The Spiral Staircase is arguably the best-known and most popular film of German director Robert Siodmak, noted for his stylish direction of atmospheric suspensers (The Killers), films executed with impressive skill and striking technical craftsmanship.

Dorothy McGuire plays Helen Capel, a likable girl who’s mute because of a childhood trauma. She works as a caretaker of the house that belongs to the wealthy Mrs. Warren (Ethel Barrymore), a demanding widowed invalid.

The identity of the mysterious killer, who may or may not be in the house in a guise, remains unknown until the end, when there is a twist ending.  The climax, in which the innocent and deaf Helen finally realizes who the killer is, is well-executed.

McGuire, at a good point in her screen career, is utterly convincing as an initially sweet and obedient girl, who’s all about helping the sickly matron survive, after going through a traumatic experience as a young girl witnessing the burning down of her house with her two beloved parents inside, which, among other things, has cost her the loss of her voice.

Helen has fallen in love with one of Mrs. Warren’s sons, Dr. Parry (Kent Smith), who she believes to be a gentle and understanding man.

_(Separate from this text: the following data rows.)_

(* ===== verification/TextStream.v ===== *)
(** The text stream every message is parsed from and generated into
    ([libs/apr-toolkit/include/apt_text_stream.h], [src/apt_text_stream.c]).

    A stream is a buffer with a current position and an end, all of them
    offsets into one allocation [st_mem]; reading is bounded by [st_end] while
    writes that the C code does not bound are bounded by the allocation only
    and are undefined ([None]) beyond it. *)

From S2P Require Import Prelude AptString.

(** * APR services used for text

    The Apache Portable Runtime is not part of the repository.  Its formatted
    printing and the contents of freshly allocated memory are parameters; what
    the code relies on is stated as the laws of [AprLaws], after the APR
    documentation: [apr_snprintf] stores at most [len - 1] bytes and a
    terminating NUL and returns the number of bytes stored before the NUL; with
    no room at all it stores nothing and returns the length of the output. *)

Class Apr := {
  (** Contents of an uninitialised allocation of the given size. *)
  apr_palloc : nat -> bytes;
  (** Value of an integer member that was not initialised. *)
  apr_uninit : Z;
  (** [apr_snprintf(buf,len,..)] for the given formatted output: the bytes it
      stores at [buf], terminator included, and its return value. *)
  apr_snprintf : Z -> bytes -> bytes * Z;
  (** [apr_psprintf]: the string allocated for the given formatted output. *)
  apr_psprintf : bytes -> bytes
}.

Class AprLaws (A : Apr) : Prop := {
  apr_palloc_length : forall n, length (apr_palloc n) = n;
  apr_snprintf_stored : forall len out, 0 < len ->
    apr_snprintf len out =
    (take (Z.to_nat (len - 1)) out ++ [NUL],
     Z.of_nat (length (take (Z.to_nat (len - 1)) out)));
  apr_snprintf_zero : forall out, apr_snprintf 0 out = ([], Z.of_nat (length out));
  apr_psprintf_output : forall out, apr_psprintf out = out
}.

(** A concrete runtime, for evaluation. *)
Definition apr_reference : Apr := {|
  apr_palloc n := replicate n "?"%char;
  apr_uninit := 77;
  apr_snprintf len out :=
    if len <=? 0 then ([], Z.of_nat (length out))
    else (take (Z.to_nat (len - 1)) out ++ [NUL],
          Z.of_nat (length (take (Z.to_nat (len - 1)) out)));
  apr_psprintf out := out
|}.

Lemma apr_reference_laws : AprLaws apr_reference.
Proof.
  split; intros; simpl.
  - by rewrite length_replicate.
  - destruct (Z.leb_spec len 0); [lia|done].
  - done.
  - done.
Qed.

(** * The stream *)

Record apt_text_stream_t := mk_stream {
  st_mem : bytes;      (** the allocation the text lies in *)
  st_base : nat;       (** text.buf *)
  st_text_len : nat;   (** text.length *)
  st_pos : nat;
  st_end : nat;
  st_eos : bool
}.

Definition set_pos (p : nat) (st : apt_text_stream_t) : apt_text_stream_t :=
  mk_stream (st_mem st) (st_base st) (st_text_len st) p (st_end st) (st_eos st).
Definition set_eos (b : bool) (st : apt_text_stream_t) : apt_text_stream_t :=
  mk_stream (st_mem st) (st_base st) (st_text_len st) (st_pos st) (st_end st) b.
Definition set_mem (m : bytes) (st : apt_text_stream_t) : apt_text_stream_t :=
  mk_stream m (st_base st) (st_text_len st) (st_pos st) (st_end st) (st_eos st).
Lemma section_parse_fields (l : list apt_header_field_t) (rest : bytes) (fuel : nat)
    (h : apt_header_section_t) (st : apt_text_stream_t) :
  Forall field_ok l -> (length l < fuel)%nat ->
  window st = fields_text l ++ CR :: LF :: rest -> apt_text_is_wsp (deref rest) = false ->
  st_eos st = false -> arr_size h <= UNKNOWN_HEADER_FIELD_ID ->
  exists gs h' st', section_parse_loop fuel h st = (true, h', st') /\
    sec_fields h' = sec_fields h ++ gs /\ sec_arr h' = sec_arr h /\
    map field_texts gs = map field_texts l /\ Forall fresh_field gs /\ window st' = rest /\
    st_eos st' = false.
Proof.
  intros Hl. revert fuel h st.
  induction Hl as [|f l Hf Hl IH]; intros [|fuel] h st Hfuel Hw Hwsp He Hsz;
    try (exfalso; simpl in Hfuel; lia); cbn [section_parse_loop].
  - destruct (field_parse_blank st rest Hw Hwsp) as (g & st' & -> & Hn & Hw' & He').
    unfold apt_string_is_empty. rewrite Hn. simpl.
    exists [], h, st'. rewrite app_nil_r. split_and!; (done || congruence).
  - unfold fields_text in Hw. cbn [map concat] in Hw. rewrite <-app_assoc in Hw.
    destruct (field_parse_line st f _ Hf Hw (fields_text_wsp l rest Hl))
      as (g & st1 & -> & Htx & Hfresh & Hw1 & He1).
    assert (Hid : hf_id g = UNKNOWN_HEADER_FIELD_ID) by (by rewrite Hfresh).
    assert (Wgn : str_wf (hf_name g)) by (rewrite Hfresh; apply str_alloc_wf).
    assert (Hne : apt_string_is_empty (hf_name g) = false).
    { unfold apt_string_is_empty. apply Nat.eqb_neq. rewrite <-Wgn.
      injection Htx as -> _. destruct Hf as (_ & _ & (Hne & _) & _). by destruct (str_text _). }
    rewrite Hne, add_unknown by done. cbn [snd].
    rewrite not_eos_window by (first [congruence | rewrite Hw1; unfold fields_text; by destruct (concat _)]).
    destruct (IH fuel (ring_insert_tail h g) st1) as (gs & h' & st' & E & Hs & Ha & Hm & Hfr & Hr & He');
      [simpl in Hfuel; lia|done|done|congruence|done|].
    exists (g :: gs), h', st'. split_and!; [done| |done| | |done|done].
    + rewrite Hs. unfold sec_fields, ring_insert_tail. simpl. by rewrite map_app, <-app_assoc.
    + cbn [map]. by rewrite Htx, Hm.
    + by constructor.
Qed.

(** C36: a header section generated into a stream with room for it is parsed back field
    by field: the fields appended to the section the parser fills have, in order, the
    names and values of the generated ones, and the reader stops right after the empty
    line.  Names and values are such that a single line can hold them, and the text after
    the section does not start with a space or a tab. *)
Theorem apt_header_section_roundtrip (h h0 : apt_header_section_t) (st rd : apt_text_stream_t)
    (rest : bytes) :
  Forall field_ok (sec_fields h) -> arr_size h0 <= UNKNOWN_HEADER_FIELD_ID ->
  stream_wf st -> addressable st ->
  (st_pos st + (length (fields_text (sec_fields h)) + 2) < st_end st)%nat ->
  exists st', apt_header_section_generate h st = Some (true, st') /\
    (window rd = emitted st st' ++ rest -> apt_text_is_wsp (deref rest) = false ->
     st_eos rd = false ->
     exists gs h' rd', apt_header_section_parse h0 rd = (true, h', rd') /\
       sec_fields h' = sec_fields h0 ++ gs /\
       map field_texts gs = map field_texts (sec_fields h) /\ window rd' = rest).
Proof.
  intros Hok Hsz W Ad Hroom.
  destruct (section_generate_writes h _ (le_n _) st W Ad Hroom) as (st' & E & Hem).
  exists st'. split; [done|]. intros Hrd Hwsp He.
  rewrite (emits_emitted _ _ _ W Hem), <-app_assoc in Hrd.
  destruct (section_parse_fields (sec_fields h) rest (S (length (window rd))) h0 rd)
    as (gs & h' & rd' & Ep & Hs & _ & Hm & _ & Hr & _); try done.
  - rewrite Hrd, length_app. simpl.
    enough (length (sec_fields h) <= length (fields_text (sec_fields h)))%nat by lia.
    clear. induction (sec_fields h) as [|f l IH]; [done|]. unfold fields_text in *. simpl.
    rewrite length_app, field_line_length. lia.
  - exists gs, h', rd'. done.
Qed.
Definition mrcp_response_line_parse (sl : mrcp_start_line_t) (st : apt_text_stream_t)
    : bool * mrcp_start_line_t :=
  let sl := sl <| length_ := 0 |> in
  let '(ok, sl, st) :=
    if decide (version sl = MRCP_VERSION_2) then
      let '(ok, field, st) := field_sp st in
      if ok then (true, sl <| length_ := apt_size_value_parse field |>, st)
      else (false, sl, st)
    else (true, sl, st) in
  if negb ok then (false, sl) else
  let '(ok, field, st) := field_sp st in
  if negb ok then (false, sl) else
  let sl := sl <| request_id := mrcp_request_id_parse field |> in
  let '(ok, field, st) := field_sp st in
  if negb ok then (false, sl) else
  let sl := sl <| status_code := mrcp_status_code_parse field |> in
  let '(ok, field, st) := field_sp st in
  if negb ok then (false, sl) else
  (true, sl <| request_state := mrcp_request_state_parse field |>).

(** A second field that is not a number makes the line a request or an event. *)
Definition mrcp_v2_start_line_parse (sl : mrcp_start_line_t) (st : apt_text_stream_t)
    : bool * mrcp_start_line_t :=
  let '(ok, field, st) := field_sp st in
  if negb ok then (false, sl) else
  let sl := sl <| length_ := apt_size_value_parse field |> in
  let '(ok, field, st) := field_sp st in
  if negb ok then (false, sl) else
  let sl := sl <| request_id := mrcp_request_id_parse field |> in
  if (request_id sl =? 0) && negb (char_eqb (deref (str_mem field)) "0"%char) then
    let sl := sl <| message_type := MRCP_MESSAGE_TYPE_REQUEST |>
                 <| method_name := apt_string_copy field |> in
    let '(ok, field, st) := field_sp st in
    if negb ok then (false, sl) else
    let sl := sl <| request_id := mrcp_request_id_parse field |> in
    let '(ok, field, st) := field_sp st in
    if ok then
      (true, sl <| request_state := mrcp_request_state_parse field |>
                <| message_type := MRCP_MESSAGE_TYPE_EVENT |>)
    else (true, sl)
  else
    let sl := sl <| message_type := MRCP_MESSAGE_TYPE_RESPONSE |> in
    let '(ok, field, st) := field_sp st in
    if negb ok then (false, sl) else
    let sl := sl <| status_code := mrcp_status_code_parse field |> in
    let '(ok, field, st) := field_sp st in
    if negb ok then (false, sl) else
    (true, sl <| request_state := mrcp_request_state_parse field |>).

(** [method_id] is not initialised. *)
Definition mrcp_start_line_init (sl : mrcp_start_line_t) : mrcp_start_line_t :=
  sl <| message_type := MRCP_MESSAGE_TYPE_UNKNOWN |>
     <| version := MRCP_VERSION_UNKNOWN |>
     <| length_ := 0 |>
     <| request_id := 0 |>
     <| method_name := apt_string_reset |>
     <| status_code := MRCP_STATUS_CODE_UNKNOWN |>
     <| request_state := MRCP_REQUEST_STATE_UNKNOWN |>.

Definition mrcp_start_line_parse (sl : mrcp_start_line_t) (str : apt_str_t)
    : bool * mrcp_start_line_t :=
  let sl := sl <| message_type := MRCP_MESSAGE_TYPE_UNKNOWN |> in
  let '(ok, field, line) := field_sp (stream_of_str str) in
  if negb ok then (false, sl) else
  if starts_with (str_mem field) MRCP_NAME then
    let sl := sl <| version := mrcp_version_parse field |> in
    match version sl with
    | MRCP_VERSION_1 =>
        mrcp_response_line_parse (sl <| message_type := MRCP_MESSAGE_TYPE_RESPONSE |>) line
    | MRCP_VERSION_2 => mrcp_v2_start_line_parse sl line
    | MRCP_VERSION_UNKNOWN => (false, sl)
    end
  else
    mrcp_request_line_parse (sl <| method_name := apt_string_copy field |>) line.

(** * Generation *)

Section Generate.
Context `{Apr}.

Definition mrcp_request_id_generate (id : Z) : prog apt_text_stream_t bool :=
  snprintf_insert (dec_signed (s32 id)).

Definition mrcp_version_generate (v : mrcp_version_e) : prog apt_text_stream_t bool :=
  let* full := gets (no_room (length MRCP_NAME + 1)) in
  if full then ret false else
  put MRCP_NAME ;;;
  put ["/"%char] ;;;
  let* ok := apt_text_size_value_insert (version_number v) in
  if negb ok then ret false else
  let* full := gets (no_room 2) in
  if full then ret false else
  put ["."%char] ;;; put ["0"%char] ;;; ret true.

(** No bound is checked; a state outside the table writes nothing. *)
Definition mrcp_request_state_generate (s : mrcp_request_state_e)
    : prog apt_text_stream_t bool :=
  let name := apt_string_table_str_get mrcp_request_state_string_table
                MRCP_REQUEST_STATE_COUNT (request_state_id s) in
  if request_state_id s <? MRCP_REQUEST_STATE_COUNT then
    let* n := deref_ptr name in put (str_data n) ;;; ret true
  else ret true.

Definition mrcp_status_code_generate (code : Z) : prog apt_text_stream_t bool :=
  apt_text_size_value_insert code.

Definition mrcp_request_line_generate (sl : mrcp_start_line_t) : prog apt_text_stream_t bool :=
  put (str_data (method_name sl)) ;;;
  put [SP] ;;;
  mrcp_request_id_generate (request_id sl) ;;;
  put [SP] ;;;
  (match message_type sl with
   | MRCP_MESSAGE_TYPE_REQUEST =>
       if status_code sl =? MRCP_STATUS_CODE_UNKNOWN then ret tt
       else mrcp_status_code_generate (status_code sl) ;;; put [SP]
   | MRCP_MESSAGE_TYPE_EVENT =>
       mrcp_request_state_generate (request_state sl) ;;; put [SP]
   | _ => ret tt
   end) ;;;
  mrcp_version_generate (version sl) ;;;
  ret true.

Definition mrcp_response_line_generate (sl : mrcp_start_line_t) : prog apt_text_stream_t bool :=
  mrcp_version_generate (version sl) ;;;
  put [SP] ;;;
  mrcp_request_id_generate (request_id sl) ;;;
  put [SP] ;;;
  mrcp_status_code_generate (status_code sl) ;;;
  put [SP] ;;;
  mrcp_request_state_generate (request_state sl) ;;;
  ret true.

(** What follows the message length in an MRCPv2 start line. *)
Definition v2_tail_generate (sl : mrcp_start_line_t) : prog apt_text_stream_t unit :=
  if decide (message_type sl = MRCP_MESSAGE_TYPE_RESPONSE) then
    mrcp_request_id_generate (request_id sl) ;;;
    put [SP] ;;;
    mrcp_status_code_generate (status_code sl) ;;;
    put [SP] ;;;
    mrcp_request_state_generate (request_state sl) ;;;
    ret tt
  else
    put (str_data (method_name sl)) ;;;
    put [SP] ;;;
    mrcp_request_id_generate (request_id sl) ;;;
    if decide (message_type sl = MRCP_MESSAGE_TYPE_EVENT) then
      put [SP] ;;; mrcp_request_state_generate (request_state sl) ;;; ret tt
    else ret tt.

(** Room for the message length is reserved; its offset is kept in [length]. *)
Definition mrcp_v2_start_line_generate (sl : mrcp_start_line_t)
    : prog apt_text_stream_t (bool * mrcp_start_line_t) :=
  let* pos := gets st_pos in
  mrcp_version_generate (version sl) ;;;
  put [SP] ;;;
  let* now := gets st_pos in
  let sl := sl <| length_ := Z.of_nat now - Z.of_nat pos |> in
  put (replicate (MAX_DIGIT_COUNT + 1) SP) ;;;
  v2_tail_generate sl ;;;
  ret (true, sl).

Definition mrcp_start_line_generate (sl : mrcp_start_line_t)
    : prog apt_text_stream_t (bool * mrcp_start_line_t) :=
  let* r :=
    match version sl with
    | MRCP_VERSION_1 =>
        match message_type sl with
        | MRCP_MESSAGE_TYPE_REQUEST =>
            let* b := mrcp_request_line_generate sl in ret (b, sl)
        | MRCP_MESSAGE_TYPE_RESPONSE =>
            let* b := mrcp_response_line_generate sl in ret (b, sl)
        | MRCP_MESSAGE_TYPE_EVENT =>
            let* b := mrcp_request_line_generate sl in ret (b, sl)
        | MRCP_MESSAGE_TYPE_UNKNOWN => ret (false, sl)
        end
    | MRCP_VERSION_2 => mrcp_v2_start_line_generate sl
    | MRCP_VERSION_UNKNOWN => ret (false, sl)
    end in
  let '(status, sl) := r in
  if status then let* b := apt_text_eol_insert in ret (b, sl)
  else ret (false, sl).

End Generate.

(** Store at an absolute offset of the allocation, undefined outside of it. *)
Definition store_at (off : Z) (d : bytes) : prog apt_text_stream_t unit := fun st =>
  if (0 <=? off) && (off + Z.of_nat (length d) <=? Z.of_nat (length (st_mem st)))
  then Some (tt, set_mem (overwrite (st_mem st) (Z.to_nat off) d) st)
  else None.

(** [n] bytes of the allocation from an absolute offset. *)
Definition load_at (off n : Z) (st : apt_text_stream_t) : bytes :=
  mread (drop (Z.to_nat off) (st_mem st)) (Z.to_nat n).

(** [memmove] of the first [len] bytes of the text by [n], where the text then
    starts. *)
Definition move_text_start (base n len : Z) : prog apt_text_stream_t unit :=
  let* st := gets (fun st => st) in
  store_at (base + n) (load_at base len st) ;;;
  modify (fun st => mk_stream (st_mem st) (Z.to_nat (base + n))
    (Z.to_nat (u64 (Z.of_nat (st_text_len st) - n)))
    (st_pos st) (st_end st) (st_eos st)).

(** Writes the length of the whole message into the space reserved for it and
    moves what precedes it up, so that the message starts a few bytes later. *)
Definition mrcp_start_line_finalize (sl : mrcp_start_line_t) (content_length : Z)
    : prog apt_text_stream_t (bool * mrcp_start_line_t) :=
  let* st := gets (fun st => st) in
  let base := Z.of_nat (st_base st) in
  let length := u64 (Z.of_nat (st_pos st) - base + content_length) in
  if decide (version sl = MRCP_VERSION_2) then
    let field := base + length_ sl in
    let length := u64 (length - Z.of_nat MAX_DIGIT_COUNT) in
    let '(ok, length, digits) :=
      apt_var_length_value_generate length (Z.of_nat MAX_DIGIT_COUNT) in
    if negb ok then ret (false, sl) else
    let field_length := Z.of_nat (List.length digits) in
    store_at field (digits ++ [NUL]) ;;;
    store_at (field + field_length) [SP] ;;;
    let sl := sl <| length_ := u64 (length_ sl + field_length) |> in
    let field_length := Z.of_nat MAX_DIGIT_COUNT - field_length in
    (if field_length =? 0 then ret tt
     else move_text_start base field_length (length_ sl)) ;;;
    ret (true, sl <| length_ := length |>)
  else ret (true, sl <| length_ := length |>).

(** * The text of start lines *)

Definition version_text (v : mrcp_version_e) : bytes :=
  MRCP_NAME ++ ["/"%char] ++ dec (version_number v) ++ ["."%char] ++ ["0"%char].
Definition request_id_text (id : Z) : bytes := dec_signed (s32 id).
Definition request_state_text (s : mrcp_request_state_e) : bytes :=
  match s with
  | MRCP_REQUEST_STATE_COMPLETE => lit "COMPLETE"
  | MRCP_REQUEST_STATE_INPROGRESS => lit "IN-PROGRESS"
  | MRCP_REQUEST_STATE_PENDING => lit "PENDING"
  | MRCP_REQUEST_STATE_UNKNOWN => []
  end.

Section Writers.
Context `{L : AprLaws}.

Lemma dec_signed_nonempty (n : Z) : dec_signed n <> [].
Proof. unfold dec_signed. destruct (n <? 0); [done|apply dec_nonempty]. Qed.


Lemma version_text_length v : length (version_text v) = 8%nat.
Proof. by destruct v. Qed.
#[local] Hint Rewrite version_text_length : mrcp.

Lemma version_generate_writes (v : mrcp_version_e) (n : nat) :
  (8 <= n)%nat -> writes (mrcp_version_generate v) true (version_text v) n.
Proof.
  intros Hn. assert (Hd : length (dec (version_number v)) = 1%nat) by (by destruct v).
  unfold mrcp_version_generate, apt_text_size_value_insert.
  writes_with ltac:(apply writes_snprintf; [apply dec_nonempty|]).
  all: rewrite ?Hd; simpl; lia.
Qed.

Lemma request_id_generate_writes (id : Z) (n : nat) :
  (length (request_id_text id) <= n)%nat ->
  writes (mrcp_request_id_generate id) true (request_id_text id) n.
Proof. intros. apply writes_snprintf; [apply dec_signed_nonempty|done]. Qed.

Lemma status_code_generate_writes (c : Z) (n : nat) :
  (length (dec c) <= n)%nat -> writes (mrcp_status_code_generate c) true (dec c) n.
Proof. intros. apply writes_snprintf; [apply dec_nonempty|done]. Qed.
(** The channel identifier written into the header of a message is recovered from the
    parsed header: the session and resource names are those written, and the header
    section is left without the channel identifier, as it was before the field was
    parsed. *)
Theorem mrcp_channel_id_roundtrip {G R} (cid cid0 : mrcp_channel_id)
    (h : mrcp_message_header_t G R) (st rd : apt_text_stream_t) (rest : bytes) :
  channel_id_ok cid -> stream_wf st -> addressable st ->
  (st_pos st + length (channel_id_line cid) < st_end st)%nat ->
  section_wf (header_section h) -> arr_size (header_section h) <= UNKNOWN_HEADER_FIELD_ID ->
  channel_id_search (sec_ring (header_section h)) = Some None ->
  exists st', mrcp_channel_id_generate cid st = Some (true, st') /\
    (window rd = emitted st st' ++ rest -> apt_text_is_wsp (deref rest) = false ->
     exists f rd' cid' h', apt_header_field_parse rd = (Some f, rd') /\ window rd' = rest /\
       let hf := h <| header_section := snd (apt_header_section_field_add (header_section h) f) |> in
       mrcp_channel_id_parse cid0 hf = Some (true, cid', h') /\
       str_text (session_id cid') = str_text (session_id cid) /\
       str_text (resource_name cid') = str_text (resource_name cid) /\
       sec_ring (header_section h') = sec_ring (header_section h) /\
       sec_arr (header_section h') = sec_arr (header_section h)).
Proof.
  intros Hok W Ad Hroom Wh Hsz Hnone.
  destruct (channel_id_generate_writes cid _ Hok (le_n _) st W Ad Hroom) as (st' & E & Hem).
  exists st'. split; [done|]. intros Hrd Hwsp. rewrite (emits_emitted _ _ _ W Hem) in Hrd.
  set (f0 := mk_field (str_of MRCP_CHANNEL_ID) (str_of (channel_id_value cid)) 0).
  assert (Hf0 : field_ok f0).
  { unfold field_ok, f0. cbn [hf_name hf_value]. rewrite !str_of_text.
    split_and!; [apply str_of_wf..| |apply (cid_value_ok cid Hok)].
    unfold header_name_ok, no_eol. split_and!; first [done|decide_now]. }
  destruct (field_parse_line rd f0 rest Hf0) as (g & rd' & Ep & Htx & Hfresh & Hw & _); [|done|].
  { rewrite Hrd. unfold channel_id_line, field_line, header_line, f0. cbn [hf_name hf_value].
    rewrite !str_data_text, !str_of_text by apply str_of_wf. by rewrite <-!app_assoc. }
  unfold field_texts, f0 in Htx. cbn [hf_name hf_value] in Htx. rewrite !str_of_text in Htx.
  injection Htx as Hn Hv. unfold fresh_field in Hfresh. rewrite Hn, Hv in Hfresh.
  rewrite Hfresh in *. fold (channel_id_field cid) in *.
  destruct (channel_id_parse_tail h cid cid0 Hok Wh Hsz Hnone) as (cid' & h' & H).
  exists (channel_id_field cid), rd', cid', h'. cbv zeta. rewrite add_unknown by done. done.
Qed.

Definition sample_channel : mrcp_channel_id :=
  mk_channel_id (str_lit "32AECB23") (str_lit "speechsynth").
(* ===== verification/Message.v ===== *)
(** MRCP messages ([libs/mrcp/message/include/mrcp_message.h], [src/mrcp_message.c]) and
    the resource they belong to ([libs/mrcp/control/include/mrcp_resource.h]).

    The resource header is a type parameter [R]: messages of one resource carry one type
    of resource header. *)

From S2P Require Import Prelude AptString TextStream TextValues HeaderField TextMessage StartLine MrcpHeader GenericHeader.

(** * Resources *)

Record mrcp_resource_t (R : Type) := mk_resource {
  resource_id : Z;
  name : apt_str_t;
  get_method_str_table : mrcp_version_e -> list apt_str_table_item_t;
  method_count : Z;
  get_event_str_table : mrcp_version_e -> list apt_str_table_item_t;
  event_count : Z;
  get_resource_header_vtable : mrcp_version_e -> option (mrcp_header_vtable_t R)
}.
Arguments mk_resource {R}.
Arguments resource_id {R}.
Arguments name {R}.
Arguments get_method_str_table {R}.
Arguments method_count {R}.
Arguments get_event_str_table {R}.
Arguments event_count {R}.
Arguments get_resource_header_vtable {R}.

(** * Messages *)

Record mrcp_message_t (R : Type) := mk_message {
  start_line : mrcp_start_line_t;
  channel_id : mrcp_channel_id;
  header : mrcp_message_header_t mrcp_generic_header_t R;
  body : apt_str_t;
  resource : option (mrcp_resource_t R)
}.
Arguments mk_message {R}.
Arguments start_line {R}.
Arguments channel_id {R}.
Arguments header {R}.
Arguments body {R}.
Arguments resource {R}.

#[global] Instance eta_message (R : Type) : Eta (mrcp_message_t R) :=
  fun s => mk_message (start_line s) (channel_id s) (header s) (body s) (resource s).
#[global] Instance eta_channel_id : Eta mrcp_channel_id :=
  fun s => mk_channel_id (session_id s) (resource_name s).

Section Message.
Context `{Apr} {R : Type}.

Definition set_start_line (f : mrcp_start_line_t -> mrcp_start_line_t) (m : mrcp_message_t R)
    : mrcp_message_t R := m <| start_line := f (start_line m) |>.

(** Header data is allocated anew and the header array with it. *)
Definition message_header_alloc (m : mrcp_message_t R) (r : mrcp_resource_t R) : mrcp_message_t R :=
  let v := version (start_line m) in
  m <| header := snd (mrcp_message_header_data_alloc (header m)
         (Some (mrcp_generic_header_vtable_get v)) (get_resource_header_vtable r v)) |>.

(** The method or event name is taken from the table of the resource. *)
Definition mrcp_message_resource_set_by_id (m : mrcp_message_t R)
    (res : option (mrcp_resource_t R)) : bool * mrcp_message_t R :=
  match res with
  | None => (false, m)
  | Some r =>
      let m := m <| resource := Some r |> in
      let m := m <| channel_id := (channel_id m) <| resource_name := name r |> |> in
      let m := message_header_alloc m r in
      let sl := start_line m in
      let lookup table count :=
        match apt_string_table_str_get table count (method_id sl) with
        | None => (false, m)
        | Some n => (true, set_start_line (fun sl => sl <| method_name := n |>) m)
        end in
      match message_type sl with
      | MRCP_MESSAGE_TYPE_REQUEST =>
          lookup (get_method_str_table r (version sl)) (method_count r)
      | MRCP_MESSAGE_TYPE_EVENT =>
          lookup (get_event_str_table r (version sl)) (event_count r)
      | _ => (true, m)
      end
  end.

Helen’s peaceful life is changed forever when three local women, all with physical handicaps, are found murdered.

Ethel Barrymore received a Best Supporting Actress Oscar nomination for her performance as Mrs. Warren.

As written by Mel Dinelli, the plot uses all the themes of the “dark, haunted house” subgenre, adding stormy weather to its great isolation and fear of getting outside or going to the center of the village.

Also in complete display are some basic stylistic devices of film noir, such as the play of light and shadow, flickering lamps, strange sounds, a wine cellar. It also reworks the notion of siblings, one good, the other bad, and how physical appearances and behaviors can be deceitful.

The film is consistently suspenseful due to the prevailing foreboding atmosphere from first frame to last.

Throughout Helen is observed through the eyes of her stalker, who the audience sees only as a pair of menacing eyes.